(RealSimple.com) -- When parenting styles clash, awkward situations arise. What to do in these five situations when you find yourself at odds with other parents, in-laws, or even your spouse.
Expert says if your child is playing with "Danger Boy," you may need to have a discussion about guns.
The Sticky Situation: A child has a weight issue and you hear the mother using harmful tactics -- lying about leftovers, belittling the child -- to keep her from eating too much.
How to Handle It: Very carefully. "This is a potential minefield, because the child is being lied to and there are signs here of a potential eating disorder. You have to be careful," says Sharon Fried Buchalter, Ph.D., a psychologist, a life coach, and the author of "Children Are People Too."
Unless the other mom asks for your advice on her parenting, don't offer it, says Buchalter. And if the mother expects you to exhibit the same strict behavior when her child is at your house, say the following: "I am not comfortable policing her food intake, but I do want your child -- and mine -- to eat healthfully. Maybe we can come up with a plan."
Discuss meals if necessary, and have healthy snacks ready for a playdate beforehand. If there are several kids (and many bags of chips) involved, perhaps for a birthday party, put each child's portion in a separate bowl or cup. "Label the bowls with the children's names so it's clear whose food is whose and how much they get," says Melissa Leonard, an etiquette and protocol expert in Westchester County, New York.
The Sticky Situation: Your child is invited to a slumber party, but you know the parents are prone to drinking a bit too much, even around the kids.
How to Handle It: "The risk is too great to allow your children to stay overnight," says Sue Fox, the founder of the Etiquette Survival Group and the author of "Etiquette for Dummies." If there were an emergency, the parents might not be able to drive to the hospital, for example.
Don't go into too much detail with your children, as they will probably share sensitive information. Simply say you prefer having the friends sleep at your house instead.
In talking to the other parents, attribute your hesitation to another, less sensitive, topic, like the amount of television you allow your kids to watch or their sleeping habits. Emphasize that you aren't criticizing the other parents' tactics but you have different rules in your house that are important and your child's spending the night compromises them.
The Sticky Situation: You are opting not to vaccinate your son until he is six months old, and you're getting a healthy dose of criticism.
How to Handle It: Vaccinations are a touchy subject, so the best defense against critics is information. Most parents begin vaccinations when a baby is two months old, but some choose to wait until six months or a year, as breast-fed newborns get antibodies from their mothers that last about a year.
"It's not easy, because you are going against the norm. But you can inform fellow parents about websites or research you've read," says Buchalter.

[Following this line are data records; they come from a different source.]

(** A job that is due before all others is put first on the list. *)
Lemma add_first w sc j jb : no_client_runs w sc → jobs w !! j = Some jb →
  entry jb = None → blocked jb = false → group jb = 0 → has_bit (blocked_groups sc) 0 = false →
  usfstl_time_cmp (start jb) Z.geb (now w) = true →
  (∀ k, head (joblist sc) = Some k → ∃ kb, jobs w !! k = Some kb ∧ usfstl_time_cmp (start kb) Z.gtb (start jb) = true) →
  ∃ u, usfstl_sched_add_job (SE := env2) scheduler j w =
    Ok (tt, free_to u (World (<[j := jb <| entry := Some (scheduler, QJobs) |>]> (jobs w))
                         (<[scheduler := sc <| joblist := j :: joblist sc |>]> (scheds w)) (env w))).
Proof.
  intros Hn Hj He Hb Hg Hbg Hge Hk. pose proof (nc_ready _ _ Hn) as Hr. pose proof Hr as [].
  set (w1 := World _ _ _).
  assert (no_client_runs w1 (sc <| joblist := j :: joblist sc |>)) as Hn1.
  { destruct Hn. split; [|done..]. split; [apply lookup_insert_eq|done..]. }
  destruct (changed_run w1 _ Hn1) as [u Hu].
  { intros k [= <-]. exists (jb <| entry := Some (scheduler, QJobs) |>). apply lookup_insert_eq. }
  exists u. unfold usfstl_sched_add_job. erewrite bind_ok by (by apply get_job_run).
  erewrite bind_ok by (by eapply control_time_run). fold (now w). rewrite Hge. erewrite bind_ok by done.
  erewrite bind_ok by (by apply job_scheduled_run). rewrite He. erewrite bind_ok by done.
  erewrite bind_ok by (by apply get_job_run). rewrite Hg. erewrite bind_ok by done.
  erewrite bind_ok by (by apply get_sched_run). rewrite Hb, Hbg. cbn [andb]. erewrite bind_ok by done.
  assert (insert_job (jobs w) jb j (joblist sc) = Some (j :: joblist sc)) as ->.
  { destruct (joblist sc) as [|k ks]; [done|]. destruct (Hk k eq_refl) as (kb & Hkb & Hgt). cbn [insert_job].
    rewrite Hkb. cbn. unfold add_job_stops. by rewrite Hgt. }
  erewrite bind_ok by done. erewrite bind_ok by apply put_sched_run. erewrite bind_ok by apply put_job_run.
  assert (get_sched scheduler w1 = Ok (sc <| joblist := j :: joblist sc |>, w1)) as Gs
    by apply get_sched_run, lookup_insert_eq.
  assert (Sched.next_time_changed (sc <| joblist := j :: joblist sc |>) = Some next_time_changed_fn) as Hc by done.
  assert (external_request (sc <| joblist := j :: joblist sc |>) = None) as Hq by done.
  unfold usfstl_sched_external_request. erewrite bind_ok.
  2:{ erewrite bind_ok by exact Gs. by rewrite Hq. }
  erewrite bind_ok by exact Gs. rewrite Hc. exact Hu.
Qed.

Lemma filter_head j js : j ∉ js → List.filter (λ x, negb (x =? j)) (j :: js) = js.
Proof.
  intros Hj. cbn [List.filter]. rewrite Z.eqb_refl. cbn [negb]. clear -Hj.
  induction js as [|k js IH]; [done|]. apply not_elem_of_cons in Hj as [Hne Hj]. cbn [List.filter].
  replace (k =? j) with false by lia. cbn [negb]. f_equal. by apply IH.
Qed.

(** The first job is run at its time. *)
Lemma next_first fuel n w sc j jb f js : no_client_runs w sc → joblist sc = j :: js → j ∉ js →
  jobs w !! j = Some jb → entry jb = Some (scheduler, QJobs) → callback jb = Some f →
  usfstl_time_cmp (start jb) Z.gtb (now w) = true → usfstl_time_cmp (start jb) Z.geb (now w) = true →
  usfstl_sched_next (SE := net_env fuel env2) (S n) scheduler w =
  (call_callback (SchedEnv := net_env fuel env2) f j;; mret j)
    (at_time (start jb) (World (<[j := jb <| entry := None |>]> (jobs w))
                           (<[scheduler := sc <| joblist := js |>]> (scheds w)) (env w))).
Proof.
  intros Hn Hl Hnj Hj He Hf Hgt Hge. destruct Hn as [Hr Hc Hid (cl & Hcl & Hns)]. pose proof Hr as [].
  assert (usfstl_sched_current_time (SE := net_env fuel env2) scheduler w = Ok (now w, w)) as Ht
    by (rewrite net_env_time; by eapply control_time_run).
  assert (_usfstl_sched_set_time (SE := net_env fuel env2) scheduler (start jb) w = Ok (tt, at_time (start jb) w)) as Hset.
  { rewrite net_env_set_time. eapply control_set_clock_run; [done|by rewrite Hid|by rewrite Hid|done]. }
  cbn [usfstl_sched_next]. erewrite bind_ok by (by eapply next_pending_run). rewrite Hl. cbn [head].
  erewrite bind_ok by (by apply get_job_run).
  erewrite bind_ok by exact Ht. rewrite Hgt. cbn [when].
  erewrite bind_ok.
  2:{ unfold usfstl_sched_forward.
      erewrite bind_ok by exact Ht. rewrite Hge.
      erewrite bind_ok by done. unfold usfstl_sched_external_request.
      erewrite bind_ok by (erewrite bind_ok by (by apply get_sched_run); by rewrite cr_request).
      exact Hset. }
  erewrite bind_ok by (by eapply next_pending_run). rewrite Hl. cbn [head]. rewrite bool_decide_true by done.
  unfold usfstl_sched_del_job. erewrite bind_ok.
  2:{ erewrite bind_ok by (by apply job_scheduled_run). rewrite He. cbn [negb].
      erewrite bind_ok by (by apply get_job_run). rewrite He.
      erewrite bind_ok by (by eapply upd_sched_run). by eapply upd_job_run. }
  erewrite bind_ok by (apply get_job_run, lookup_insert_eq).
  change (callback (jb <| entry := None |>)) with (callback jb). rewrite Hf. erewrite bind_ok by done.
  cbn [queue set_queue]. by rewrite Hl, filter_head.
Qed.
End scheduling.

Practice what you'll say; hearing the justification out loud helps you avoid getting defensive or emotional on the spot. If you face really nosy opposition, laugh it off.

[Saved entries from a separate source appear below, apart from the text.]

(* ===== verification/DwarfBuf.v ===== *)
(** * Reading DWARF data (src/dwarf/dwarf.c)

    The buffer every DWARF section is read through, the fixed-width, address,
    string and LEB128 readers, and the errors they report.  A [dwarf_buf] keeps
    the bytes of the section it reads ([db_start]) with the offset of the next
    byte ([db_buf], the source's [buf - start]) and the number of bytes it may
    still read.  A read outside the section is the fault [OutOfBounds].

    The calls of [error_callback] are logged in the state ([errs]); the
    formatted text of [dwarf_buf_error] is kept as its parts. *)

From S2P Require Import Prelude Util Bytes.

(** ** Sections, buffers and the reader's state *)

(** [enum dwarf_section], internal.h. *)
Inductive dwarf_section :=
  | DEBUG_INFO
  | DEBUG_LINE
  | DEBUG_ABBREV
  | DEBUG_RANGES
  | DEBUG_STR
  | DEBUG_ADDR
  | DEBUG_STR_OFFSETS
  | DEBUG_LINE_STR
  | DEBUG_RNGLISTS.

#[export] Instance dwarf_section_eq_dec : EqDecision dwarf_section.
Proof. solve_decision. Defined.

(** [struct dwarf_sections], internal.h: [size[s]] is the length of [data s]. *)
Definition dwarf_sections := dwarf_section → list Z.
Definition sec_size (d : dwarf_sections) (s : dwarf_section) : Z := Z.of_nat (length (d s)).

Record dwarf_buf := mk_dwarf_buf {
  db_name : dwarf_section;
  db_start : list Z;
  db_buf : Z;
  db_left : Z;
  db_is_bigendian : bool;
  db_reported_underflow : bool;
}.
#[export] Instance dwarf_buf_eta : Settable dwarf_buf := λ b,
  mk_dwarf_buf (db_name b) (db_start b) (db_buf b) (db_left b) (db_is_bigendian b)
    (db_reported_underflow b).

"Say, 'Wow, you must know more about this than my pediatrician. Do you think you could come to my next appointment and explain this to him?'" says Ariane Price, a mother and a performer with the Groundlings Theater, in Los Angeles.
The Sticky Situation: Your son has befriended Danger Boy. Suddenly he's talking about guns, playing violently, and perching on ledges to test out his flying skills.
How to Handle It: If you're afraid that your child is getting into life-threatening situations, don't let him play with Danger Boy alone.
"Young children don't always understand the difference between fantasy and reality. Their favorite cartoon characters fly, so they think they can, too," says Buchalter.
And if you are worried about the child's continued influence, talk to his teacher first, as she is trained to deal with dangerous behavior and bullies.
If the child is a neighbor, talk to his parents. "Tell them that you don't like the way your child is talking. This doesn't put blame on them as parents, causing them to become defensive. Ask to talk to the kids together, so you become allies," says Karen Deerwester, owner of Family Time Coaching and Consulting, in Boca Raton, Florida.
At home, make guns or weapons a topic of discussion rather than brushing them aside as off-limits. "If you dismiss them as 'something we don't discuss,' you only make them more fascinating to your child," says Buchalter.
The Sticky Situation: A friend is always leaving her child with you, often for longer than planned, instead of asking for help from her husband or family members.
How to Handle It: "You don't know what's going on behind closed doors, so those extended playdates may be more of a kindness to this mom than you know," says Leonard. Be compassionate and flexible if you can, but don't be a doormat.
"The next time she asks to drop off her son, set a limit," says Leonard. Rather than asking what time she'll be back, say, "We'd love to see him, but we have plans at 2 p.m., so it would be great if you could pick him up by 1:45."